Di tengah-tengah kondisi pandemic Covid-19 yang membatasi aktivitas fisik, perjuangan harus tetap berjalan. Penguatan platform digital adalah salah satu strategi yang bisa digunakan untuk Pendidikan public dan advokasi kebijakan. Sebagaimana yang telah dilakukan LRC-KJHAM melalui beberapa program diantaranya adalah Podcast, siaran langsung di Instagram dengan nama “Ngemper” (Ngobrol bareng perempuan), siaran langsung di Facebook dengan nama program “Baper” (Bincang Asyik bareng Perempuan). Strategi penguatan platform digital ini juga diharapkan mampu mengelola pengetahuan perempuan menjadi pengetahuan baru. Tetapi strategi ini membutuhkan ketrampilan digital, ketersediaan peralatan dan jaringan internet yang memadai.

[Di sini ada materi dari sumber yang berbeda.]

Lemma attestation_shape self clock x a :
  create self clock x = Ok a ->
  exists receipt, _filtered_receipt (x_receipt x) = Ok receipt
    /\ let u := unsigned self clock x receipt in
       a = u ++ [("signature", VStr (b64encode (sign (signing_key self) (_canonical_bytes u))))].
Proof.
  unfold create, mbind, result_bind, guard_or. destruct (forallb _ _); [|discriminate].
  destruct (is_sha256 _); [|discriminate]. destruct (_filtered_receipt _) as [receipt|] eqn:Er; [|discriminate].
  destruct (py_eqb _ _); [|discriminate]. cbv zeta. intros H. exists receipt. split; [done|]. by injection H.
Qed.
Lemma dget_snoc d k v k' : k <> k' -> dget (d ++ [(k, v)]) k' = dget d k'.
Proof.
  intros H. induction d as [|[k1 v1] d IH]; cbn.
  - by destruct (String.eqb_spec k k').
  - destruct (String.eqb k1 k'); [done|apply IH].
Qed.
Lemma signed_part fields s : _canonical_bytes (fields ++ [("signature", s)]) = _canonical_bytes fields.
Proof.
  unfold _canonical_bytes. do 2 f_equal. assert ("signature" ∉ _SIGNED_FIELDS) as H by (apply str_in_false; reflexivity).
  revert H. induction _SIGNED_FIELDS as [|k keys IH]; [done|]. intros [H1 H2]%not_elem_of_cons. rewrite !restrict_cons, dget_snoc by done.
  by rewrite IH.
Qed.

(** What the broker attests is accepted: a document [create] returns passes
    [verify_execution_attestation] wherever the broker's key is known under the
    broker's name. *)
Theorem issued_attestation_is_accepted (L : Ed25519Laws E) self clock x a keys :
  create self clock x = Ok a -> broker_key keys (VStr (broker_key_id self)) = Ok (VStr (public_key_b64 (signing_key self))) ->
  verify_execution_attestation (VDict a) keys = Ok tt.
Proof.
  intros (receipt & Hr & Ha)%attestation_shape Hk. cbv zeta in Ha.
  assert (_canonical_bytes a = _canonical_bytes (unsigned self clock x receipt)) as Hb by (subst a; apply signed_part).
  assert (get a "signature" = VStr (b64encode (sign (signing_key self) (_canonical_bytes (unsigned self clock x receipt)))))
    as Hs by (by subst a).
  unfold verify_execution_attestation. replace (same_keys a _REQUIRED_FIELDS) with true by (by subst a).
  replace (get a "broker_key_id") with (VStr (broker_key_id self)) by (by subst a).
  replace (get a "provider_receipt") with (VDict receipt) by (by subst a).
  replace (get a "material_hashes") with (VDict (material_hashes (text_of (x_capability x)) (x_payload x))) by (by subst a).
  cbn [negb]. unfold mbind, result_bind. rewrite Hk, (filtered_again _ _ Hr), Hs, Hb.
  unfold public_key_b64. rewrite b64encode_nonempty by (intros H; pose proof (public_length (signing_key self)) as Hl; by rewrite H in Hl).
  cbn [negb]. unfold decode_text, strict_value. rewrite !ascii_b64encode, b64decode_encode, b64decode_strict_encode, public_length, sign_verifies.
  done.
Qed.

(** What is accepted was issued.  If what is signed with the broker's key is
    only what [create] makes, a document that passes under that key agrees, in
    every signed field and up to the order of keys inside them, with one that
    [create] returned. *)
Theorem accepted_attestation_was_issued self keys a :
  (forall pk m sg, verify pk m sg = true -> signs pk m) ->
  (forall m, signs (public (signing_key self)) m -> exists clock x b, create self clock x = Ok b /\ m = _canonical_bytes b) ->
  broker_key keys (get a "broker_key_id") = Ok (VStr (public_key_b64 (signing_key self))) ->
  verify_execution_attestation (VDict a) keys = Ok tt ->
  exists clock x b, create self clock x = Ok b /\ forall f, f ∈ _SIGNED_FIELDS -> norm (get a f) = norm (get b f).
Proof.
  intros Hu Hissued Hk H. unfold verify_execution_attestation in H. destruct (negb (same_keys _ _)); [discriminate|].
  unfold mbind, result_bind in H. rewrite Hk in H. destruct (negb (truthy _)); [discriminate|].
  destruct (_filtered_receipt _); [|discriminate]. destruct (get a "material_hashes"); try discriminate.
  apply guard_or_ok in H. unfold public_key_b64, decode_text in H. rewrite ascii_b64encode, b64decode_encode in H.
  destruct (strict_value _) as [sg|]; [|discriminate]. apply andb_true_iff in H as [_ H]. apply Hu in H.
  destruct (Hissued _ H) as (clock & x & b & Hb & Hm). exists clock, x, b. split; [done|]. intros f Hf.
  pose proof (dumps_dict_field _ _ f (restrict_distinct _ a signed_distinct) (restrict_distinct _ b signed_distinct) Hm) as Hd.
  rewrite !dget_restrict in Hd. replace (str_in f _SIGNED_FIELDS) with true in Hd by (symmetry; by apply str_in_spec).
  unfold get. destruct (dget a f), (dget b f); cbn in Hd |- *; congruence.
Qed.
End issued.

(** *** An execution, and what is made of it *)

Definition toy_execution : execution := {|
  x_task := VStr "step-1"; x_user := VStr "ana"; x_agent := VStr "bot"; x_credential := VStr "cred";
  x_capability := VStr "gmail.send"; x_payload_hash := VStr (sha256 "payload");
  x_receipt := VDict [("provider", VStr "google"); ("capability_id", VStr "gmail.send"); ("provider_id", VStr "m-1");
                      ("token", VStr "secret")];
  x_idempotency_key := VStr "k-1"; x_outcome := VStr "succeeded";
  x_payload := VDict [("raw", VStr "hello"); ("to", VStr "bo")]; x_executed_at := None |}.
Definition toy_attestation {E : Ed25519} (k : key) : dict :=
  match create {| broker_key_id := "broker-1"; signing_key := k |} 100 toy_execution with Ok a => a | Err _ => [] end.
(** A key that signed that one document. *)
Definition toy_bytes : string := _canonical_bytes (toy_attestation (E := SigningProofs.toy) true).
Definition one_document : Ed25519 := {|
  key := unit; public _ := SigningProofs.toy_public true; sign _ m := SigningProofs.toy_sign true m;
  verify pk m sg := String.eqb pk (SigningProofs.toy_public true) && String.eqb m toy_bytes;
  signs pk m := pk = SigningProofs.toy_public true /\ m = toy_bytes |}.

Lemma issued_attestation_is_accepted_witness :
  verify_execution_attestation (E := SigningProofs.toy) (VDict (toy_attestation (E := SigningProofs.toy) true))
    (Keys [("broker-1", VStr (public_key_b64 (E := SigningProofs.toy) true))]) = Ok tt.
Proof.
  apply (issued_attestation_is_accepted (E := SigningProofs.toy) SigningProofs.toy_laws
           {| broker_key_id := "broker-1"; signing_key := true : key (Ed25519 := SigningProofs.toy) |} 100 toy_execution).
  - vm_compute. reflexivity.
  - vm_compute. reflexivity.
Defined.
Lemma accepted_attestation_was_issued_witness :
  exists clock x b, create (E := one_document) {| broker_key_id := "broker-1"; signing_key := tt : key (Ed25519 := one_document) |} clock x = Ok b
    /\ norm (VStr "bot") = norm (get b "agent_principal_id").
Proof.
  pose (a := toy_attestation (E := one_document) tt).
  destruct (accepted_attestation_was_issued (E := one_document)
      {| broker_key_id := "broker-1"; signing_key := tt : key (Ed25519 := one_document) |}
      (Keys [("broker-1", VStr (public_key_b64 (E := one_document) tt))]) a) as (clock & x & b & Hb & Hf).
  - intros pk m sg [H1%String.eqb_eq H2%String.eqb_eq]%andb_true_iff. done.
  - intros m [_ ->]. exists 100%Q, toy_execution, a. split; vm_compute; reflexivity.
  - vm_compute. reflexivity.
  - vm_compute. reflexivity.
  - exists clock, x, b. split; [exact Hb|]. rewrite <- Hf by (apply str_in_spec; reflexivity).
    assert (get a "agent_principal_id" = VStr "bot") as -> by (vm_compute; reflexivity). reflexivity.
Defined.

Pengembangan donasi publik atau donasi masyarakat dilakukan untuk mengatasi kendala pendanaan yang terjadi pada Gerakan masyarakat sipil. Melalui strategi penggalangan donasi ini juga untuk meningkatkan partisipasi masyarakat untuk ikut serta dalam melakukan gerakan mewujudkan keadilan gender. Organisasi masyarakat sipil juga harus meningkatkan akuntabilitas diantaranya melalui laporan penggunaan donasi publik tersebut.

Selain itu, social enterprise juga menjadi strategi untuk memperkuat gerakan perempuan. dilansir dari Jurnal.id

“Social enterprise atau perusahaan sosial adalah sebuah ide bisnis yang menggabungkan antara konsep dasar berdagang yaitu mencari keuntungan dengan kewajiban kita membantu lingkungan sosial, di mana sebuah perusahaan akan memaksimalkan pendapatannya sejalan dengan manfaat yang diberikan kepada masyarakat. Jadi secara prinsip, hasil keuntungan akan dimanfaatkan sebesar-besarnya untuk mendanai program sosial yang sudah direncanakan.“

Konsep ini sudah banyak dikembangkan oleh organisasi masyarakat sipil. Beberapa diantaranya membuat bisnis merchandise, makanan, pakaian dan sebagainya. Dimana bahan bakunya diperoleh dari komunitas perempuan atau masyarakat lokal. Atau pembuatan barang atau produksinya hasil olahan komunitas perempuan. Sehingga ini akan memperkuat perekonomian perempuan.   

Strategi-strategi tersebut adalah sebagian dari ide dan refleksi dari proses belajar dan berjuang bersama dengan perempuan dan para aktivis serta pembela hak asasi perempuan. Tentunya banyak ide lain yang bisa dikembangkan untuk memperkuat gerakan masyarakat sipil untuk memperjuangkan keadilan gender dan hak asasi manusia.